Selbst Stephen Hawking, der sich offen für extreme Vorsicht beim Umgang mit solcher Technologie ausgesprochen hat, hält ein geistiges Verschmelzen mit superintelligenten Maschinen für unumgänglich.

 

Bitte rufen Sie sich beim Weiterlesen ins Gedächtnis, dass dies die Aussagen eines der angesehensten Intellektuellen unserer Zeit und nicht die Hirngespinste eines Verschwörungstheoretikers sind.

 

So warnte er in einem Interview mit dem FOCUS-Magazin zuerst erneut vor den Gefahren durch eine Symbiose mit Maschinen, ergänzte aber, dass wir dennoch „diesen Weg einschlagen [sollten], wenn wir wollen, dass biologische den elektronischen Systemen überlegen bleiben. Anders als unser Intellekt verdoppeln Computer ihre Leistung alle 18 Monate. Daher ist die Gefahr real, dass sie Intelligenz entwickeln und die Welt übernehmen. Wir müssen also schnellstens Techniken entwickeln, die eine direkte Verbindung zwischen ­Gehirn und Computer ermöglichen, sodass die Kunsthirne zur menschlichen Intelligenz beitragen, anstatt sich gegen uns zu stellen.“

 

Wenn eine solch tiefe Verschmelzung von Mensch und Technologie tatsächlich stattfindet, wird dies ethische, moralische und philosophische Fragestellungen aufwerfen, wie wir sie uns heute nur schwer vorstellen können. Welche Rolle spielt der einzelne Mensch in einer Welt, in der jedes Gehirn mit einem unendlichen Wissensspeicher ­verbunden ist? Ab welchem Punkt der Entwicklung muss man anerkennen, dass eine Maschine menschlich denkt? Wenn die Neuronen im Gehirn eines Menschen Stück für Stück durch leistungsfähigere Nanobots ersetzt werden –  gibt es einen Punkt, an dem der Mensch, aufhört, zu existieren und sich stattdessen in eine Maschine verwandelt hat? Diese und unglaublich viel mehr grundsätzliche Fragen wird es zukünftig zu klären geben.

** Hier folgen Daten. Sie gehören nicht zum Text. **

Lemma ask_extension_char strip inp :
  match snd (Shell.ask_extension strip inp) with
  | Some (extension, rest) =>
      Str.startswith_dot extension = true
      /\ extension <> ""
      /\ exists refused line,
           inp = refused ++ line :: rest
           /\ extension = strip line
           /\ forallb (Shell.no_dot strip) refused = true
  | None => forallb (Shell.no_dot strip) inp = true
  end.
Proof.
  induction inp as [|line rest IH]; [reflexivity|].
  cbn [Shell.ask_extension forallb].
  assert (B : Shell.no_dot strip line
              = negb (Str.startswith_dot (strip line))) by reflexivity.
  destruct (Str.startswith_dot (strip line)) eqn:E; cbn [negb] in B.
  - cbn [snd]. split; [exact E|]. split.
    + intros H. rewrite H in E. discriminate.
    + exists [], line. now repeat split.
  - rewrite B.
    destruct (Shell.ask_extension strip rest) as [evs [[e rest']|]];
      cbn [snd andb] in *; [|exact IH].
    destruct IH as [Hd [Hne [refused [l [-> [He Hr]]]]]].
    split; [exact Hd|]. split; [exact Hne|].
    exists (line :: refused), l. cbn [forallb]. rewrite B, Hr.
    now repeat split.
Qed.

(** X17.  The extension kept starts with a dot, and so is not empty: it
    is the first answer that does once stripped, the answers before it
    having been refused; when no answer does, the input runs out. *)
Theorem ask_extension_spec strip inp :
  match snd (Shell.ask_extension strip inp) with
  | Some (extension, rest) =>
      Str.startswith_dot extension = true
      /\ extension <> ""
      /\ exists refused line,
           inp = refused ++ line :: rest
           /\ extension = strip line
           /\ forallb (Shell.no_dot strip) refused = true
  | None => forallb (Shell.no_dot strip) inp = true
  end.
Proof. exact (ask_extension_char strip inp). Qed.

(** X18.  When the questions are all answered, [main] calls the
    collector with an extension that starts with a dot and with as many
    folders as the number given, which is the first answer that [int]
    reads as a number above zero; so there is at least one folder. *)
Theorem questions_answer int strip Path inp folders extension rest :
  snd (Shell.questions int strip Path inp)
  = Some ((folders, extension), rest) ->
  folders <> []
  /\ Str.startswith_dot extension = true
  /\ exists refused line after n,
       inp = refused ++ line :: after
       /\ forallb (Shell.refused_count int) refused = true
       /\ int line = Some n
       /\ (0 < n)%Z
       /\ List.length folders = Z.to_nat n.
Proof.
  unfold Shell.questions.
  pose proof (ask_count_char int inp) as H1.
  destruct (Shell.ask_count int inp) as [evs1 [[n rest1]|]];
    cbn [snd] in *; [|discriminate].
  destruct H1 as [Hn [refused [line [Hinp [Hline [Href _]]]]]].
  pose proof (ask_folders_char strip Path (Z.to_nat n) 0 rest1) as H2.
  destruct (Shell.ask_folders strip Path (Z.to_nat n) 0 rest1)
    as [evs2 [[fs2 rest2]|]]; cbn [snd] in *; [|discriminate].
  destruct H2 as [_ [Hlen _]].
  pose proof (ask_extension_char strip rest2) as H3.
  destruct (Shell.ask_extension strip rest2) as [evs3 [[e rest3]|]];
    cbn [snd] in *; [|discriminate].
  destruct H3 as [Hd _].
  intros [= -> -> ->]. split; [|split; [exact Hd|]].
  - intros ->. simpl in Hlen. lia.
  - exists refused, line, rest1, n. now repeat split.
Qed.

Lemma questions_answer_witness :
  snd (Shell.questions Shell.int_digit Shell.same Shell.one_part
         ["x"; "0"; "2"; ""; "docs"; "empty"; "txt"; ".txt"])
  = Some (([["docs"]; ["empty"]], ".txt"), [])
  /\ [["docs"]; ["empty"]] <> []
  /\ Str.startswith_dot ".txt" = true.
Proof.
  assert (H : snd (Shell.questions Shell.int_digit Shell.same Shell.one_part
                     ["x"; "0"; "2"; ""; "docs"; "empty"; "txt"; ".txt"])
              = Some (([["docs"]; ["empty"]], ".txt"), [])) by reflexivity.
  split; [exact H|].
  pose proof (questions_answer _ _ _ _ _ _ _ H) as [H1 [H2 _]].
  split; [exact H1 | exact H2].
Defined.




(** ** [main] as a whole *)

(** X21.  When [output.txt] exists, a file was read, and the input runs
    out before the name of the output file is settled, [main] dies on the
    [EOFError] with the temporary file left behind, holding the blocks. *)
Theorem run_leaves_temp_on_eof int strip lower Path fs pl cwd a inp
    folders extension rest old :
  let d := discover lower fs extension folders in
  let run :=
    collect_text_from_folders lower fs pl folders extension false in
  snd (Shell.questions int strip Path inp)
  = Some ((folders, extension), rest) ->
  crashed d = None ->
  (forall q, In q (all_files d) -> Codec.utf8_valid (name q) = true) ->
  existsb Str.truthy (blocks run) = true ->
  cwd (Path "output.txt") = Some old ->
  snd (Shell.choose_output strip lower rest) = None ->
  snd (Shell.run int strip lower Path fs cwd a inp)
  = Shell.Died EOFErr (Some (Main.concat_all (blocks run))).
Proof.
  intros d run Hq Hc Hn Hb Ho He. subst run d. unfold Shell.run.
  destruct (Shell.questions int strip Path inp) as [evs r].
  cbn [snd] in Hq. subst r.
  rewrite collect_spec in * by assumption. cbn [blocks] in *.
  rewrite read_all_sequential in *.
  rewrite (gather_spec lower fs folders extension Hc (steps_valid fs _ Hn)).
  cbn [Main.died Main.has_content Main.seen Main.text].
  rewrite Hb, Ho. cbn [negb].
  destruct (Shell.choose_output strip lower rest) as [evs2 r].
  cbn [snd] in He. now subst r.
Qed.

Lemma run_leaves_temp_on_eof_witness :
  snd (Shell.questions Shell.int_digit Shell.same Shell.one_part
         ["1"; "docs"; ".txt"; "нет"; ""])
  = Some (([["docs"]], ".txt"), ["нет"; ""])
  /\ snd (Shell.choose_output Shell.same Str.lower ["нет"; ""]) = None
  /\ snd (Shell.run Shell.int_digit Shell.same Str.lower Shell.one_part
            Demo.tree (fun _ => Some "old") Main.Written
            ["1"; "docs"; ".txt"; "нет"; ""])
     = Shell.Died EOFErr
         (Some (block ["a.txt"] "hello" ++ block ["b.TXT"] "world")%string).
Proof.
  assert (H : snd (Shell.questions Shell.int_digit Shell.same Shell.one_part
                     ["1"; "docs"; ".txt"; "нет"; ""])
              = Some (([["docs"]], ".txt"), ["нет"; ""])) by reflexivity.
  assert (Hn : forall q,
             In q (all_files (discover Str.lower Demo.tree ".txt"
                                [["docs"]])) ->
             Codec.utf8_valid (name q) = true).
  { intros q [<-|[<-|[<-|[<-|[]]]]]; reflexivity. }
  split; [exact H|]. split; [reflexivity|].
  exact (run_leaves_temp_on_eof Shell.int_digit Shell.same Str.lower
           Shell.one_part Demo.tree Demo.calm (fun _ => Some "old")
           Main.Written _ _ _ _ "old" H eq_refl Hn eq_refl eq_refl
           eq_refl).
Defined.

(** X22.  A folder on which [exists] raises (a folder on the way to it
    may not be searched, or its name is too long) stops everything: unless
    a folder before it did so already, the generator ends on that
    exception without a block, the folders after it are not looked at,
    nothing is said of this folder, and [main] dies with the temporary
    file left behind, empty. *)
Theorem stat_error_stops_everything lower fs pl before folder after e mt
    extension same_file output_name a st :
  exists_ fs folder = Raise e ->
  crashed (discover lower fs extension before) = None ->
  let folders := before ++ folder :: after in
  discover lower fs extension folders
  = {| all_files := all_files (discover lower fs extension before);
       said := said (discover lower fs extension before);
       crashed := Some e |}
  /\ collect_text_from_folders lower fs pl folders extension mt
     = {| blocks := [];
          events := said (discover lower fs extension before);
          raised := Some e |}
  /\ Main.main lower fs folders extension same_file output_name a st
     = {| Main.files :=
            {| Main.temp_file := Some "";
               Main.output_file := Main.output_file st |};
          Main.shown := said (discover lower fs extension before);
          Main.uncaught := Some e |}.
Proof.
  intros He Hc folders.
  assert (Hd : discover lower fs extension folders
               = {| all_files :=
                      all_files (discover lower fs extension before);
                    said := said (discover lower fs extension before);
                    crashed := Some e |}).
  { subst folders. rewrite discover_app, (and_then_ok _ _ Hc).
    simpl. unfold visit, bad_root. rewrite He. simpl.
    now rewrite !app_nil_r. }
  split; [exact Hd|]. split.
  - rewrite (collect_crashed fs lower pl folders extension mt e);
      now rewrite Hd.
  - unfold Main.main.
    rewrite (gather_crashed lower fs folders extension e);
      now rewrite Hd.
Qed.

Lemma stat_error_stops_everything_witness :
  exists_ Hard.tree ["shut"; "key.txt"]
  = Raise (OSErr EACCES ["shut"; "key.txt"])
  /\ crashed (discover Str.lower Hard.tree ".txt" [["nope"]]) = None
  /\ collect_text_from_folders Str.lower Hard.tree Demo.calm
       ([["nope"]] ++ ["shut"; "key.txt"] :: [["open"]]) ".txt" false
     = {| blocks := [];
          events := said (discover Str.lower Hard.tree ".txt" [["nope"]]);
          raised := Some (OSErr EACCES ["shut"; "key.txt"]) |}.
Proof.
  split; [reflexivity|]. split; [reflexivity|].
  exact (proj1 (proj2 (stat_error_stops_everything Str.lower Hard.tree
                         Demo.calm [["nope"]] ["shut"; "key.txt"]
                         [["open"]] _ false ".txt" false "output.txt"
                         Main.Written
                         {| Main.temp_file := None;
                            Main.output_file := None |}
                         eq_refl eq_refl))).
Defined.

Wie sehen mögliche Antworten auf diese essentiellen Fragen aus?

Quellen

Kurzweil, R.: Menschheit 2.0, Die Singularität naht, Lola Books, Berlin, 2013.

Sanger, L.:  Individual Knowledge in the Internet, In: Educause Review, März/April 2010, S. 17.

Farah, M., u. a.: Neurocognitive Enhancement: What can we do, and what should we do?, In: Nature Reviews Neuroscience 5, Nr. 5, 2004, S. 421-425.